- What you will do
Set down a word-for-word copy of the data below, limited to the lines from the first through the line with "(* an error".

- Data records
(** * Leader and first-available resolution of etcd clients

    Shallow embedding of [pkg/k3s/etcd_client_generator.go]: the
    [EtcdClientGenerator] with its lazily built proxy-pod map, the two
    resolution operations [forFirstAvailableNode] and [forLeader], and the
    helper [getLeaderClient].

    The collaborators the generator talks to (the Kubernetes clientset, the
    pod listing, the injected [createClient], the etcd client's [Members] and
    [Close]) are not part of the package.  They are modelled as an oracle
    [Env] whose answers may depend on everything that happened before, and
    every call to one of them is appended to a log, so that statements about
    which calls were made, in which order and how often, are statements about
    that log. *)

From Stdlib Require Import ZArith.
From stdpp Require Import base option strings gmap list.

(** ** Errors

    [github.com/pkg/errors] and [k8s.io/apimachinery/pkg/util/errors] as far
    as the generator uses them.  A Go [error] that may be [nil] is an
    [option error]. *)

#[warnings="-register-all"]
Inductive error : Type :=
| errEtcdNodeConnection
    (* var errEtcdNodeConnection = errors.New("failed to connect to etcd node") *)
| errors_New (msg : string)
| External (msg : string)
    (* an error value produced by a collaborator outside the package; the
       sentinel above is unexported, so no such value is or wraps it *)
| LeaderNodeMissing (id : Z) (nodeName : string)
    (* errors.Errorf("etcd leader is reported as %x with node name %q, but we
       couldn't find a corresponding Node in the cluster", id, nodeName) *)
| LeaderMemberMissing (id : Z)
    (* errors.Errorf("etcd leader is reported as %x, but we couldn't find any
       matching member", id) *)
| errors_Wrap (cause : error) (msg : string)
| Aggregate (errs : list error).

(** [errors.Wrap(err, msg)]: [nil] stays [nil]. *)
Definition Wrap (err : option error) (msg : string) : option error :=
  match err with
  | None => None
  | Some e => Some (errors_Wrap e msg)
  end.

(** [kerrors.NewAggregate(errlist)]: [nil] for the empty list.  The entries
    the generator passes are never [nil], so the filter of [nil] entries has
    nothing to drop. *)
Definition NewAggregate (errlist : list error) : option error :=
  match errlist with
  | [] => None
  | _ :: _ => Some (Aggregate errlist)
  end.

(** [errors.Is(err, errEtcdNodeConnection)].  The target is a package-level
    pointer, so only the very value [errEtcdNodeConnection] matches it;
    wrapped errors are unwrapped and an aggregate matches when one of its
    entries does. *)
Fixpoint errors_Is_errEtcdNodeConnection (err : error) : bool :=
  match err with
  | errEtcdNodeConnection => true
  | errors_Wrap cause _ => errors_Is_errEtcdNodeConnection cause
  | Aggregate errs => existsb errors_Is_errEtcdNodeConnection errs
  | _ => false
  end.

(** ** Data *)

Record Pod := { Pod_Name : string; Pod_NodeName : string }.

Record Member := { Member_ID : Z; Member_Name : string }.

(** An open [*etcd.Client].  [handle] is the identity of the connection: the
    position in the log of the call that opened it.  [LeaderID] is the field
    the client carries from its creation on. *)
Record Client := { handle : nat; Endpoint : string; LeaderID : Z }.

Inductive event : Type :=
| NewForConfigCall
| PodsListCall
| CreateClientCall (endpoint : string) (opened : option nat)
| MembersCall (h : nat)
| CloseCall (h : nat).

#[global] Instance event_eq_dec : EqDecision event.
Proof. solve_decision. Defined.

(** The collaborators.  Each answer is a function of the log so far; a
    failure carries the collaborator's message. *)
Record Env := {
  NewForConfig : list event -> option string;
  PodsList : list event -> string + list Pod;
  createClient : list event -> string -> string + Z;
  Members : list event -> Client -> string + list Member
}.

(** The generator's mutable field together with the log of calls. *)
Record World := {
  etcdPodMap : option (gmap string string);
  history : list event
}.

Definition GoResult (A : Type) : Type := (A * option error)%type.

(** ** State passing

    A computation transforms the world; [None] is a run-time panic (a [nil]
    dereference). *)

Definition M (A : Type) : Type := World -> option (A * World).

Definition ret {A} (a : A) : M A := fun w => Some (a, w).

Definition bind {A B} (m : M A) (k : A -> M B) : M B :=
  fun w => match m w with
           | Some (a, w') => k a w'
           | None => None
           end.

Definition panic {A} : M A := fun _ => None.

Notation "'let*' x ':=' m 'in' k" := (bind m (fun x => k))
  (at level 10, x strict pattern, m at level 100, k at level 200).

Definition log (e : event) : M unit :=
  fun w => Some (tt, {| etcdPodMap := etcdPodMap w; history := history w ++ [e] |}).

Definition get_etcdPodMap : M (option (gmap string string)) :=
  fun w => Some (etcdPodMap w, w).

Definition set_etcdPodMap (m : gmap string string) : M unit :=
  fun w => Some (tt, {| etcdPodMap := Some m; history := history w |}).

(** [etcdmap := make(map[string]string);
     for _, pod := range pods.Items { etcdmap[pod.Spec.NodeName] = pod.Name }] *)
Definition podmap (pods : list Pod) : gmap string string :=
  foldl (fun m pod => <[Pod_NodeName pod := Pod_Name pod]> m) ∅ pods.

(** [for _, member := range members { if member.ID == id { ...; break } }] *)
Definition leaderMember (members : list Member) (id : Z) : option Member :=
  List.find (fun member => Z.eqb (Member_ID member) id) members.

(** [nodes := sets.Set[string]{}; for _, n := range nodeNames { nodes.Insert(n) }] *)
Definition node_set (nodeNames : list string) : gset string :=
  foldl (fun nodes n => {[n]} ∪ nodes) ∅ nodeNames.

Section Generator.

(** [util.NodeNameFromMember], from [pkg/etcd/util]. *)
Variable NodeNameFromMember : Member -> string.

Variable env : Env.

(** *** Calls to the collaborators *)

Definition kubernetes_NewForConfig : M (option error) :=
  fun w => Some (External <$> NewForConfig env (history w),
                 {| etcdPodMap := etcdPodMap w;
                    history := history w ++ [NewForConfigCall] |}).

Definition Pods_List : M (error + list Pod) :=
  fun w => Some (match PodsList env (history w) with
                 | inl msg => inl (External msg)
                 | inr pods => inr pods
                 end,
                 {| etcdPodMap := etcdPodMap w;
                    history := history w ++ [PodsListCall] |}).

Definition c_createClient (endpoint : string) : M (GoResult (option Client)) :=
  fun w =>
    match createClient env (history w) endpoint with
    | inl msg =>
        Some ((None, Some (External msg)),
              {| etcdPodMap := etcdPodMap w;
                 history := history w ++ [CreateClientCall endpoint None] |})
    | inr leader =>
        let h := length (history w) in
        Some ((Some {| handle := h; Endpoint := endpoint; LeaderID := leader |}, None),
              {| etcdPodMap := etcdPodMap w;
                 history := history w ++ [CreateClientCall endpoint (Some h)] |})
    end.

Definition client_Members (client : Client) : M (error + list Member) :=
  fun w => Some (match Members env (history w) client with
                 | inl msg => inl (External msg)
                 | inr members => inr members
                 end,
                 {| etcdPodMap := etcdPodMap w;
                    history := history w ++ [MembersCall (handle client)] |}).

Definition client_Close (client : Client) : M unit :=
  log (CloseCall (handle client)).

(** *** [findEtcdProxyPod] *)

(** The body of [if c.etcdPodMap == nil { ... }]: [Some err] when it
    returns early, [None] when control falls through to the lookup. *)
Definition build_etcdPodMap : M (option error) :=
  let* cached := get_etcdPodMap in
  match cached with
  | Some _ => ret None
  | None =>
      let* err := kubernetes_NewForConfig in
      match err with
      | Some err => ret (Some (errors_Wrap err "unable to create client to target cluster"))
      | None =>
          let* listed := Pods_List in
          match listed with
          | inl err =>
              ret (Some (errors_Wrap err "unable to list etcd-proxy pods in target cluster"))
          | inr pods =>
              if Nat.eqb (length pods) 0
              then ret (Some (errors_New "there isn't any etcd-proxy pods in target cluster"))
              else let* _ := set_etcdPodMap (podmap pods) in ret None
          end
      end
  end.

Definition findEtcdProxyPod (nodeName : string) : M (GoResult string) :=
  let* early := build_etcdPodMap in
  match early with
  | Some err => ret ("", Some err)
  | None =>
      let* cached := get_etcdPodMap in
      match cached with
      | None => panic
      | Some m =>
          match m !! nodeName with
          | None =>
              ret ("", Some (errors_New ("unable to find etcd proxy pod for node " +:+ nodeName)))
          | Some podName => ret (podName, None)
          end
      end
  end.

(** *** [forFirstAvailableNode] *)

Fixpoint forFirstAvailableNode_loop (nodeNames : list string) (errs : list error)
  : M (GoResult (option Client)) :=
  match nodeNames with
  | [] =>
      ret (None, Wrap (NewAggregate errs) "could not establish a connection to any etcd node")
  | name :: rest =>
      let* (podName, err) := findEtcdProxyPod name in
      match err with
      | Some err => forFirstAvailableNode_loop rest (errs ++ [err])
      | None =>
          let* (client, err) := c_createClient podName in
          match err with
          | Some err => forFirstAvailableNode_loop rest (errs ++ [err])
          | None => ret (client, None)
          end
      end
  end.

Definition forFirstAvailableNode (nodeNames : list string) : M (GoResult (option Client)) :=
  if Nat.eqb (length nodeNames) 0
  then ret (None, Some (errors_New
              "invalid argument: forLeader can't be called with an empty list of nodes"))
  else
    let* err := kubernetes_NewForConfig in
    match err with
    | Some err => ret (None, Some (errors_Wrap err "unable to create client to target cluster"))
    | None =>
        let* listed := Pods_List in
        match listed with
        | inl err =>
            ret (None, Some (errors_Wrap err "unable to list etcd-proxy pods in target cluster"))
        | inr pods =>
            (* the map built here is a local that is never read *)
            let etcdmap := podmap pods in
            forFirstAvailableNode_loop nodeNames []
        end
    end.

(** *** [getLeaderClient] *)

(** The statements after [defer client.Close()]. *)
Definition getLeaderClient_body (client : Client) (allNodes : gset string)
  : M (GoResult (option Client)) :=
  let* queried := client_Members client in
  match queried with
  | inl err => ret (None, NewAggregate [err; errEtcdNodeConnection])
  | inr members =>
      match leaderMember members (LeaderID client) with
      | Some leader =>
          let nodeName := NodeNameFromMember leader in
          if decide (nodeName ∈ allNodes)
          then forFirstAvailableNode [nodeName]
          else ret (None, Some (LeaderNodeMissing (Member_ID leader) nodeName))
      | None => ret (None, Some (LeaderMemberMissing (LeaderID client)))
      end
  end.

(** [defer client.Close()] fixes its receiver when the [defer] statement
    runs, and the call happens once the result of the body is known. *)
Definition getLeaderClient (nodeName : string) (allNodes : gset string)
  : M (GoResult (option Client)) :=
  let* (client, err) := forFirstAvailableNode [nodeName] in
  match err with
  | Some err => ret (None, NewAggregate [err; errEtcdNodeConnection])
  | None =>
      match client with
      | None => panic
      | Some client =>
          let* result := getLeaderClient_body client allNodes in
          let* _ := client_Close client in
          ret result
      end
  end.

(** *** [forLeader] *)

Fixpoint forLeader_loop (nodes : gset string) (nodeNames : list string) (errs : list error)
  : M (GoResult (option Client)) :=
  match nodeNames with
  | [] =>
      ret (None, Wrap (NewAggregate errs) "could not establish a connection to the etcd leader")
  | nodeName :: rest =>
      let* (cl, err) := getLeaderClient nodeName nodes in
      match err with
      | Some err =>
          if errors_Is_errEtcdNodeConnection err
          then forLeader_loop nodes rest (errs ++ [err])
          else ret (None, Some err)
      | None => ret (cl, None)
      end
  end.

Definition forLeader (nodeNames : list string) : M (GoResult (option Client)) :=
  if Nat.eqb (length nodeNames) 0
  then ret (None, Some (errors_New
              "invalid argument: forLeader can't be called with an empty list of nodes"))
  else forLeader_loop (node_set nodeNames) nodeNames [].

End Generator.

- Result of the task
(** * Leader and first-available resolution of etcd clients

    Shallow embedding of [pkg/k3s/etcd_client_generator.go]: the
    [EtcdClientGenerator] with its lazily built proxy-pod map, the two
    resolution operations [forFirstAvailableNode] and [forLeader], and the
    helper [getLeaderClient].

    The collaborators the generator talks to (the Kubernetes clientset, the
    pod listing, the injected [createClient], the etcd client's [Members] and
    [Close]) are not part of the package.  They are modelled as an oracle
    [Env] whose answers may depend on everything that happened before, and
    every call to one of them is appended to a log, so that statements about
    which calls were made, in which order and how often, are statements about
    that log. *)

From Stdlib Require Import ZArith.
From stdpp Require Import base option strings gmap list.

(** ** Errors

    [github.com/pkg/errors] and [k8s.io/apimachinery/pkg/util/errors] as far
    as the generator uses them.  A Go [error] that may be [nil] is an
    [option error]. *)

#[warnings="-register-all"]
Inductive error : Type :=
| errEtcdNodeConnection
    (* var errEtcdNodeConnection = errors.New("failed to connect to etcd node") *)
| errors_New (msg : string)
| External (msg : string)
    (* an error value produced by a collaborator outside the package; the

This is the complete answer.